You did not read my post carefully. I used the phrase "relative velocity" because it may not be clear which system of coordinates we should choose. In this case "actual velocity" has little meaning.mr.survive said:Sorry, but we don't use relative velocity as you said in this post,we only use net ACTUAL velocity of charge
Feldoh said:I was just wondering, since my textbook doesn't really explain it too well, what velocity is part of the equation F = qv x B? Is it the drift velocity, or...?
Phrak said:Please correct me if I'm wrong. For a wire, v serves as the drift velocity in equation F = qv x B, even if it isn't an actual velocity. With this assignment, q must be interpreted as the amount of current entering the wire, per unit time.
Importantly, with these assignments, q is not the charge carried by each particle.
I realize that this isn't the usual correspondence of variables, but it seems to serve.
Maybe you were really looking for this equation: F = iL x B, the force on a current carrying wire of length, L within B.
A magnetic field is an invisible force field that surrounds a magnet or a moving electric charge. It is created by the movement of electric charges and is responsible for the attraction or repulsion between magnets and other electrically charged objects.
The strength of a magnetic field is measured using a unit called tesla (T), which is equivalent to one newton per ampere-meter. Another common unit of measurement is gauss (G), with 1 T equal to 10,000 G.

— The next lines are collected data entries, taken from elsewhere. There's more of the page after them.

Lemma written_flush db0 w purged items :
  (length (w_buf w) <= BATCH_MAX)%nat -> history db0 (w_db w) purged items ->
  written db0 (flush w) purged (items ++ w_buf w).
Proof.
  intros Hl Hh. unfold flush. case_bool_decide as Hb.
  { split; [rewrite Hb; unfold BATCH_MAX; simpl; lia|by exists items]. }
  destruct (write_batch (w_buf w) (w_db w)) as [db' r] eqn:E. split; [unfold BATCH_MAX; simpl; lia|].
  exists (items ++ w_buf w). cbn [w_db w_buf]. split; [|by rewrite app_nil_r].
  apply (history_snoc _ _ _ _ (Wrote (w_buf w))) in Hh.
  - cbn [apply_op op_purge op_items] in Hh. by rewrite E, app_nil_r in Hh.
  - cbn [op_ok]. split; [|done]. destruct (w_buf w); [done|simpl; lia].
Qed.

Lemma written_purge db0 w purged received ks db' r :
  purge_delete ks (w_db w) = (db', r) -> written db0 w purged received ->
  written db0 (mk_writer _ db' (w_buf w) (w_done w)) (purged ++ [ks]) received.
Proof.
  intros Hp [Hl (items & Hh & Hi)]. split; [done|]. exists items. split; [|done].
  apply (history_snoc _ _ _ _ (Purged ks)) in Hh; [|done].
  cbn [apply_op op_purge op_items] in Hh. by rewrite Hp, app_nil_r in Hh.
Qed.

Lemma written_step db0 w purged received ev :
  w_done w = false -> written db0 w purged received ->
  match ev with
  | Item x => written db0 (writer_step w ev) purged (received ++ [x])
  | Closed | Tick => written db0 (writer_step w ev) purged received
  end.
Proof.
  intros Hd [Hl (items & Hh & <-)]. unfold writer_step. rewrite Hd. destruct ev as [x| |]; cbv zeta.
  - rewrite <-(assoc_L (++)). cbn [w_buf]. destruct (Nat.leb_spec BATCH_MAX (length (w_buf w ++ [x]))).
    + apply (written_flush _ (mk_writer _ (w_db w) (w_buf w ++ [x]) false)); [|done].
      cbn [w_buf]. rewrite length_app. simpl. lia.
    + split; [done|]. by exists items.
  - apply (written_flush db0 w purged items); [lia|done].
  - by apply written_flush; [lia|].
Qed.

Lemma flush_small w : (length (w_buf w) < BATCH_MAX)%nat -> (length (w_buf (flush w)) < BATCH_MAX)%nat.
Proof.
  unfold flush. case_bool_decide; [done|]. intros _.
  destruct (write_batch _ _). simpl. unfold BATCH_MAX. lia.
Qed.

Lemma flush_empties w : w_buf (flush w) = [].
Proof.
  unfold flush. case_bool_decide; [done|]. by destruct (write_batch _ _).
Qed.

Lemma writer_step_small w ev :
  (length (w_buf w) < BATCH_MAX)%nat -> (length (w_buf (writer_step w ev)) < BATCH_MAX)%nat.
Proof.
  intros H. unfold writer_step. destruct (w_done w); [done|]. destruct ev as [x| |].
  - destruct (Nat.leb_spec BATCH_MAX (length (w_buf (mk_writer _ (w_db w) (w_buf w ++ [x]) false)))) as [|Hlt].
    + rewrite flush_empties. unfold BATCH_MAX. simpl. lia.
    + exact Hlt.
  - cbn [w_buf]. by apply flush_small.
  - by apply flush_small.
Qed.

(** A task that is done stays as it is; it is done only after a flush. *)
Lemma writer_done_stop evs w : w_done w = true -> foldl writer_step w evs = w.
Proof.
  revert w. induction evs as [|ev evs IH]; intros w Hw; [done|]. cbn [foldl].
  unfold writer_step at 2. rewrite Hw. by apply IH.
Qed.

Lemma writer_done_empty evs w :
  (w_done w = true -> w_buf w = []) ->
  w_done (foldl writer_step w evs) = true -> w_buf (foldl writer_step w evs) = [].
Proof.
  revert w. induction evs as [|ev evs IH]; intros w Hw; [done|]. cbn [foldl]. apply IH.
  unfold writer_step. destruct (w_done w) eqn:Hd; [auto|].
  destruct ev as [x| |]; try (intros _; apply flush_empties).
  destruct (BATCH_MAX <=? _)%nat; [intros _; apply flush_empties|done].
Qed.

(** A predicate on rows that holds of the table and of every item sent holds of
    the table the task leaves, whichever writes fail. *)
Definition rows_inv (P : bytes -> bytes -> Prop) (m : gmap bytes bytes) : Prop :=
  forall kb vb, m !! kb = Some vb -> P kb vb.

Lemma insert_rows_inv P items m :
  rows_inv P m -> (forall k v, (k, v) ∈ items -> P (enc_key k) (enc_val v)) ->
  rows_inv P (insert_rows items m).
Proof.
  revert m. induction items as [|[k v] items IH]; intros m Hm Hi; [done|].
  apply IH; [|intros; apply Hi; by right].
  intros kb vb [[<- <-]|[_ Hk]]%lookup_insert_Some; [apply Hi; left|by apply Hm].
Qed.

Definition writer_inv (P : bytes -> bytes -> Prop) (w : Writer) : Prop :=
  rows_inv P (rows (w_db w)) /\ forall k v, (k, v) ∈ w_buf w -> P (enc_key k) (enc_val v).

Lemma flush_inv P w : writer_inv P w -> writer_inv P (flush w).
Proof using RL.
  intros [Hr Hb]. unfold flush. case_bool_decide; [done|].
  destruct (write_batch (w_buf w) (w_db w)) as [db' r] eqn:E. apply write_batch_rows in E.
  split; cbn [w_db w_buf].
  - rewrite E. destruct (is_ok r); [|done]. by apply insert_rows_inv.
  - intros k v Hin. by apply elem_of_nil in Hin.
Qed.

Lemma writer_run_inv P evs w :
  writer_inv P w -> (forall k v, (k, v) ∈ items_of evs -> P (enc_key k) (enc_val v)) ->
  writer_inv P (foldl writer_step w evs).
Proof using RL.
  revert w. induction evs as [|ev evs IH]; intros w Hw Hi; [done|].
  destruct (w_done w) eqn:Hd; [by rewrite writer_done_stop|]. cbn [foldl].
  unfold writer_step at 2. rewrite Hd. destruct ev as [x| |]; cbn [items_of] in Hi.
  - apply IH; [|intros k v Hin; apply Hi; by right].
    assert (writer_inv P (mk_writer _ (w_db w) (w_buf w ++ [x]) false)) as Hx.
    { destruct Hw as [Hr Hb]. split; [done|]. cbn [w_buf].
      intros k v [Hin|Hin%list_elem_of_singleton]%elem_of_app; [by apply Hb|].
      apply Hi. rewrite <-Hin. left. }
    cbv zeta. destruct (BATCH_MAX <=? _)%nat; [by apply flush_inv|done].
  - rewrite writer_done_stop by done. destruct (flush_inv P w Hw) as [Hr Hb]. by split.
  - apply IH; [by apply flush_inv|done].
Qed.

(** What the store will hold once the buffer is out. *)
Definition pending_rows (w : Writer) : gmap bytes bytes := insert_rows (w_buf w) (rows (w_db w)).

Electric currents create magnetic fields, and magnetic fields can induce electric currents. This relationship is described by Maxwell's equations and is the basis for many modern technologies such as electric motors and generators.
The strength of a magnetic field directly affects the force it exerts on other objects. The stronger the magnetic field, the greater the force between two objects. This force is also dependent on the distance between the objects and the orientation of their magnetic poles.
Magnetic fields have a wide range of applications, including in electric motors, generators, MRI machines, particle accelerators, and magnetic levitation trains. They are also used in everyday items such as credit cards and speakers.